■ **Exercise directions**
Find the word "Lemma" in the data, then copy each line where it is found.

Saved entries
*** Block opens ***

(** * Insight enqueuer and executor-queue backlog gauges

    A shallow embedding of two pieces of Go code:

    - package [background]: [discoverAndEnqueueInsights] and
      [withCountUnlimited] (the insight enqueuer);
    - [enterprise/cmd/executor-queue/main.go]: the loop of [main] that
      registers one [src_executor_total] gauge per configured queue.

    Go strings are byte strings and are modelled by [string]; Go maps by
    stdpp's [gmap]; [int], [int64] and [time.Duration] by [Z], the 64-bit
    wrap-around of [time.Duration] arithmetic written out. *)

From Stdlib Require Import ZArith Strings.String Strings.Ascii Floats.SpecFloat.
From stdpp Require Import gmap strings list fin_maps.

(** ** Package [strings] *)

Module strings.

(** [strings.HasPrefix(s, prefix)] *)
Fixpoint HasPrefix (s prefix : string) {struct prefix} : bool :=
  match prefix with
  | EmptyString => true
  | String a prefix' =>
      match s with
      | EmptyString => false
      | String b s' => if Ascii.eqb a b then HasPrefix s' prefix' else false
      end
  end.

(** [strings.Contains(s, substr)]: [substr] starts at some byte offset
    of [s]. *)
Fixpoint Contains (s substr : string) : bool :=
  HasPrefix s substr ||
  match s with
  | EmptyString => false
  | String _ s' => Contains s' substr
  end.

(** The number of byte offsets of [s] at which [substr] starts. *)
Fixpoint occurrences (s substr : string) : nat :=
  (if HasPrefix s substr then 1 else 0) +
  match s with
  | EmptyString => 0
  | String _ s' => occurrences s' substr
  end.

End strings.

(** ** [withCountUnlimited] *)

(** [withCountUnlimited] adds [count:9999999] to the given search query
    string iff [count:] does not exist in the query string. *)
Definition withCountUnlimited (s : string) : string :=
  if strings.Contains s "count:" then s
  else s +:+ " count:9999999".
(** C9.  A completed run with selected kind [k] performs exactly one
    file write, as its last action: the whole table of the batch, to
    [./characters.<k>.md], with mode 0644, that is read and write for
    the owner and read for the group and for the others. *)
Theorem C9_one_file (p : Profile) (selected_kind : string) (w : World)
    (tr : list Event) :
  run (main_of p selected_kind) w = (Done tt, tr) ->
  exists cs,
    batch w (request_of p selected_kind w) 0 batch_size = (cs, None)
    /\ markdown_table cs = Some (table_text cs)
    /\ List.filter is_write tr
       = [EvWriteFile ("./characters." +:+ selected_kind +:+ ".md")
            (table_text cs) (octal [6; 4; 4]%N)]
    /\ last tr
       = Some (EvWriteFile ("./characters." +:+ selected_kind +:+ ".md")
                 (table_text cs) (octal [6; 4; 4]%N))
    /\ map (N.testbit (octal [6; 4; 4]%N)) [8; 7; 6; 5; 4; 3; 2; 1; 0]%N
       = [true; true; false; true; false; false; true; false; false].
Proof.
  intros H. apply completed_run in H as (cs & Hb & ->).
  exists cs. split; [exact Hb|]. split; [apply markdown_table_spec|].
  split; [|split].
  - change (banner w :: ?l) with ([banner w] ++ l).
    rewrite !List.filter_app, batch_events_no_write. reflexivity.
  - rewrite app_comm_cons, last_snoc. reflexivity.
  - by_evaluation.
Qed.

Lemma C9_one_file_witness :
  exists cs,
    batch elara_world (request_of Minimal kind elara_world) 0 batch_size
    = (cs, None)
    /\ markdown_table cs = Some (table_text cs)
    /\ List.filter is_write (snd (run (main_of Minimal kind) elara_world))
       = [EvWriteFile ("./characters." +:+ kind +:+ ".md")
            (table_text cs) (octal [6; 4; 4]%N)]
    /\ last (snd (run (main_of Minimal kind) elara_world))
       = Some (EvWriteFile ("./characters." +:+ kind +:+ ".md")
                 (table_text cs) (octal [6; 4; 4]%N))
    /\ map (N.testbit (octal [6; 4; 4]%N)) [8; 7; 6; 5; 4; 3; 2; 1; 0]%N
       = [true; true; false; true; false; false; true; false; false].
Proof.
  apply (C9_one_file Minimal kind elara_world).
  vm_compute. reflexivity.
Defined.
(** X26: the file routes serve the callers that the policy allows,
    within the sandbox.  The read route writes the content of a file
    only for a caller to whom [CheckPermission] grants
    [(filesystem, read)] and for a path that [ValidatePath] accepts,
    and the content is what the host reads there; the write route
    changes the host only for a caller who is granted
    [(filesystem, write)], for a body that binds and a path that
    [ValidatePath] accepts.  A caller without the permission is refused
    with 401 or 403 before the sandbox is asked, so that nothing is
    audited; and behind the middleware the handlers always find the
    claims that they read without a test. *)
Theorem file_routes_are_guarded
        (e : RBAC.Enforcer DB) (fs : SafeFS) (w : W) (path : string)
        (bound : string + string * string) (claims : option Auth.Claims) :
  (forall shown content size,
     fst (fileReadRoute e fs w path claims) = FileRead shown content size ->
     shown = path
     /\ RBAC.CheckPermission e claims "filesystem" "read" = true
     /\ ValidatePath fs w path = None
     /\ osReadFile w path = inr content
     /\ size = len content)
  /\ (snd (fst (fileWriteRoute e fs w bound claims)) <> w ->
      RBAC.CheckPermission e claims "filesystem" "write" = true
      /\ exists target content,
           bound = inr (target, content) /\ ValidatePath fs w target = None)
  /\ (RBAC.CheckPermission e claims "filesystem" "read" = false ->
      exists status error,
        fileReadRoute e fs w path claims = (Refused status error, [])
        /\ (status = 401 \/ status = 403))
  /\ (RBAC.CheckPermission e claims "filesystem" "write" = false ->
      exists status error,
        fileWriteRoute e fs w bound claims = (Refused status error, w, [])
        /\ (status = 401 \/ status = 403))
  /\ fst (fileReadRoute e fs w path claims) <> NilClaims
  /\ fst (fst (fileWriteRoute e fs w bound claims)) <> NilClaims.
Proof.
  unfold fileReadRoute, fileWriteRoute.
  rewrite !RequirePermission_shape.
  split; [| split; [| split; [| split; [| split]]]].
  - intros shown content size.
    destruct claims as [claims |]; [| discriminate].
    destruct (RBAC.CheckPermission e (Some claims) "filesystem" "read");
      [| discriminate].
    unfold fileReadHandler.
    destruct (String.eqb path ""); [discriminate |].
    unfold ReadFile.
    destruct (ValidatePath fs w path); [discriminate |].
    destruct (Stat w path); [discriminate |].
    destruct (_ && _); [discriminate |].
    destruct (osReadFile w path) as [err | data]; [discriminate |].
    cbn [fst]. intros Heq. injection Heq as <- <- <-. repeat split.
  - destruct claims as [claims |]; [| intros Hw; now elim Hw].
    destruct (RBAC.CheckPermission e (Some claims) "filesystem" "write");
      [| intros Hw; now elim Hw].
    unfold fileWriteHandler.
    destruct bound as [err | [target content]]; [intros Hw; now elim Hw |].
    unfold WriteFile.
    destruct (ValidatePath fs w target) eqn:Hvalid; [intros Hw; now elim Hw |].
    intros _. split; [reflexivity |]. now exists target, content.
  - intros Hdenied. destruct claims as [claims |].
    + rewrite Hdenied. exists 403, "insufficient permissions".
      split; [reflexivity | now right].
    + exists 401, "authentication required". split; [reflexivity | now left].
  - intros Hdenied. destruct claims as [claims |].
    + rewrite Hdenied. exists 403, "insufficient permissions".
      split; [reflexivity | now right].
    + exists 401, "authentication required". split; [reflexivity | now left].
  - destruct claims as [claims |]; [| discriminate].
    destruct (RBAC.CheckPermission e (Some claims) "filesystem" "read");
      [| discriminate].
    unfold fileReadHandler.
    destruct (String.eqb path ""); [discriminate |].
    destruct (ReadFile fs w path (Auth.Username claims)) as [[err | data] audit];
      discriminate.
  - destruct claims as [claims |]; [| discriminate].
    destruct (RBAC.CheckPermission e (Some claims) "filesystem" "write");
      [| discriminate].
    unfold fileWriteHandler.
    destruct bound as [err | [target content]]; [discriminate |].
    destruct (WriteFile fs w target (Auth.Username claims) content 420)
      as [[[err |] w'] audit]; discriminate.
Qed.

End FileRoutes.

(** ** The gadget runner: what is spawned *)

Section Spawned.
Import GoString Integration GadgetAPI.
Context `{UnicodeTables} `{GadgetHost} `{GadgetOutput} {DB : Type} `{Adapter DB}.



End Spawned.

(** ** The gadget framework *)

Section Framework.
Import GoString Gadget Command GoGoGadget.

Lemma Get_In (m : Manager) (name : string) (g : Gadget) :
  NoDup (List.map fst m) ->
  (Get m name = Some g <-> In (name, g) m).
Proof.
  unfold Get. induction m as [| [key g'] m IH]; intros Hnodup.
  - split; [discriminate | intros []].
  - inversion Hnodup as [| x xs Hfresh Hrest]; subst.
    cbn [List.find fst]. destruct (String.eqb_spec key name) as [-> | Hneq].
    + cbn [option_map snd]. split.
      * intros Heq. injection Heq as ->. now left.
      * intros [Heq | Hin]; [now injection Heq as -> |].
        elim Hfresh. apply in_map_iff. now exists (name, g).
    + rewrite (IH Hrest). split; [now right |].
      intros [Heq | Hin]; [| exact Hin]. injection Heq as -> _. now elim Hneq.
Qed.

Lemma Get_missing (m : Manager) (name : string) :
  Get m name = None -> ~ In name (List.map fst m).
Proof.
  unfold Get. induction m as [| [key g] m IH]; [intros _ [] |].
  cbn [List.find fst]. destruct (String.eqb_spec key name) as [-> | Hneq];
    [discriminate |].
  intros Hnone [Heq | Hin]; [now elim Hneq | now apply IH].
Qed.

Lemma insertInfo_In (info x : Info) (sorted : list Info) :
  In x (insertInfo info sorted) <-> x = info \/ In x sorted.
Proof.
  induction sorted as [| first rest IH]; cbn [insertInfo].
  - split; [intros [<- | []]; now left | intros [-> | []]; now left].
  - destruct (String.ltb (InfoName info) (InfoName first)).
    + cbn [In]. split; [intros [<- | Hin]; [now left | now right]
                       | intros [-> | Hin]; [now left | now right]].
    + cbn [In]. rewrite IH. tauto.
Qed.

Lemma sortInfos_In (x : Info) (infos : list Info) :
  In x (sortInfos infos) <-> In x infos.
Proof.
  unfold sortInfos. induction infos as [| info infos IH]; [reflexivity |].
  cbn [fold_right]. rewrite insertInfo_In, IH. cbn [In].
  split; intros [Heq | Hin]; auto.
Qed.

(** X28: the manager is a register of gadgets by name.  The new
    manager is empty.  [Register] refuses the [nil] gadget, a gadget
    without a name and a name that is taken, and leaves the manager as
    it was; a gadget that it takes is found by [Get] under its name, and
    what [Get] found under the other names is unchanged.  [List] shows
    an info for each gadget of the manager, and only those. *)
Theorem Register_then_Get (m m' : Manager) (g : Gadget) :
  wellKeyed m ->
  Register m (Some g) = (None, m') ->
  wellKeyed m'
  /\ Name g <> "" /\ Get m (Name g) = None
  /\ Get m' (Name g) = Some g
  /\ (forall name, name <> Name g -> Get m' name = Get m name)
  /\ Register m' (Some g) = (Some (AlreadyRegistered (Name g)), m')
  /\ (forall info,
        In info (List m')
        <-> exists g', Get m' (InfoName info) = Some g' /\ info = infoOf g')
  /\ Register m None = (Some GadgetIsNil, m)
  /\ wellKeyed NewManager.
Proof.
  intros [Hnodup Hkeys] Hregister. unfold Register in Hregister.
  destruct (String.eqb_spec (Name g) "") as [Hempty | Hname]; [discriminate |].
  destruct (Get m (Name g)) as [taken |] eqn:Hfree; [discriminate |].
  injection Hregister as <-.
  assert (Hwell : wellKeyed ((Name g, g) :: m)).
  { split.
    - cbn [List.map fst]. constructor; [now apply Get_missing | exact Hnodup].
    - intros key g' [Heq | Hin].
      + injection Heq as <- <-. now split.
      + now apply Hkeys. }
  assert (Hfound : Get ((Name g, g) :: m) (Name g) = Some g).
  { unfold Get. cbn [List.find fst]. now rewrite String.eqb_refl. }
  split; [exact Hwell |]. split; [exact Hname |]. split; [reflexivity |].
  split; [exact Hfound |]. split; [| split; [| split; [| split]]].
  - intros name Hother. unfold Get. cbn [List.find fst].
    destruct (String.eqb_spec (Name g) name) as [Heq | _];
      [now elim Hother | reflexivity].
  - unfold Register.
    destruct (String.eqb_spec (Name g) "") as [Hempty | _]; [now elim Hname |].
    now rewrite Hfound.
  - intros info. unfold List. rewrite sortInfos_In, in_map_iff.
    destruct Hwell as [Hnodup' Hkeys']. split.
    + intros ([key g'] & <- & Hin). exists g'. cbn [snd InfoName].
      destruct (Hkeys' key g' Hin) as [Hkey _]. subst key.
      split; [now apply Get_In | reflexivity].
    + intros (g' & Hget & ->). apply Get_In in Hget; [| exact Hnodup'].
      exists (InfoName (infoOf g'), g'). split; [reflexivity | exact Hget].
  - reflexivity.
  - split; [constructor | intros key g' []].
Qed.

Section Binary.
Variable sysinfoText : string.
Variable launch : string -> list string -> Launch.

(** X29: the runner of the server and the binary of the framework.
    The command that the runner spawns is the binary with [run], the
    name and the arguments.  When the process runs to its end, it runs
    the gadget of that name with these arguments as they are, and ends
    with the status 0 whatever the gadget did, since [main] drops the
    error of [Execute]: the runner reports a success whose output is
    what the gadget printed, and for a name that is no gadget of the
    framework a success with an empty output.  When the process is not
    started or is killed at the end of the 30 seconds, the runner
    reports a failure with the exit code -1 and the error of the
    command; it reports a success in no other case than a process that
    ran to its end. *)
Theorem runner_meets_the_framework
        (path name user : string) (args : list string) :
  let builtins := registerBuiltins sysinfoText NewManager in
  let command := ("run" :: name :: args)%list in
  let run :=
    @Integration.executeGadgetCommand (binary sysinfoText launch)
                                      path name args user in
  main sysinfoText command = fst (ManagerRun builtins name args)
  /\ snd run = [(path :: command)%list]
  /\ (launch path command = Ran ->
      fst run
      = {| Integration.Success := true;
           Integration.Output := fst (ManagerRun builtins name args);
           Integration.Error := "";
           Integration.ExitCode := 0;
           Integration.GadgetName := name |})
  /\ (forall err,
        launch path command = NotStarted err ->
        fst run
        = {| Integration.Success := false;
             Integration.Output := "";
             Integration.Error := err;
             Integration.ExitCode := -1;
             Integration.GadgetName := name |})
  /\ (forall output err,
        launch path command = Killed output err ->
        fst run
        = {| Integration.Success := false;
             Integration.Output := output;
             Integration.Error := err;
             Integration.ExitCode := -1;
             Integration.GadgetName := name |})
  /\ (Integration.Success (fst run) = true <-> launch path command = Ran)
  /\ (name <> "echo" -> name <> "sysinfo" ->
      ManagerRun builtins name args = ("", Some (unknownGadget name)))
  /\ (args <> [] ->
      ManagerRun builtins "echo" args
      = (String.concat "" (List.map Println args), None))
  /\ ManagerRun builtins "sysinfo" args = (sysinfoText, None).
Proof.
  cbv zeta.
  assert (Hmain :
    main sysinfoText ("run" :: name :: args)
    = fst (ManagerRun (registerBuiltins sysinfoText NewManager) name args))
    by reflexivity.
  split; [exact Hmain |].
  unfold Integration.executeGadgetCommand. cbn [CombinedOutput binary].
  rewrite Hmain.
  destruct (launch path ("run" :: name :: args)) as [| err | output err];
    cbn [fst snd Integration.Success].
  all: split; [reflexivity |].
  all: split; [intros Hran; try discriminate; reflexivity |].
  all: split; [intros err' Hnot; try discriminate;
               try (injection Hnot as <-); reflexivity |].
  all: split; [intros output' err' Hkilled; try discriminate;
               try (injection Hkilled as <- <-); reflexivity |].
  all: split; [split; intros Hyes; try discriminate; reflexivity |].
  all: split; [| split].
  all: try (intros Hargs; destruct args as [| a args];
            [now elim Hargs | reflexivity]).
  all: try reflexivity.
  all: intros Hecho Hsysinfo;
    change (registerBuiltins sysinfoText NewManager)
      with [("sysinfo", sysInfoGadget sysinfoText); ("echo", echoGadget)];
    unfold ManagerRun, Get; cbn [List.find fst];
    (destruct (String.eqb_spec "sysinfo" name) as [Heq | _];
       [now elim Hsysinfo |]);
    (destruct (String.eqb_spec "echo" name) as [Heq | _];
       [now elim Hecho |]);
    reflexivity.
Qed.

*** Block closes ***

■ **Result for this task**
Lemma C9_one_file_witness :
Lemma Get_In (m : Manager) (name : string) (g : Gadget) :
Lemma Get_missing (m : Manager) (name : string) :
Lemma insertInfo_In (info x : Info) (sorted : list Info) :
Lemma sortInfos_In (x : Info) (infos : list Info) :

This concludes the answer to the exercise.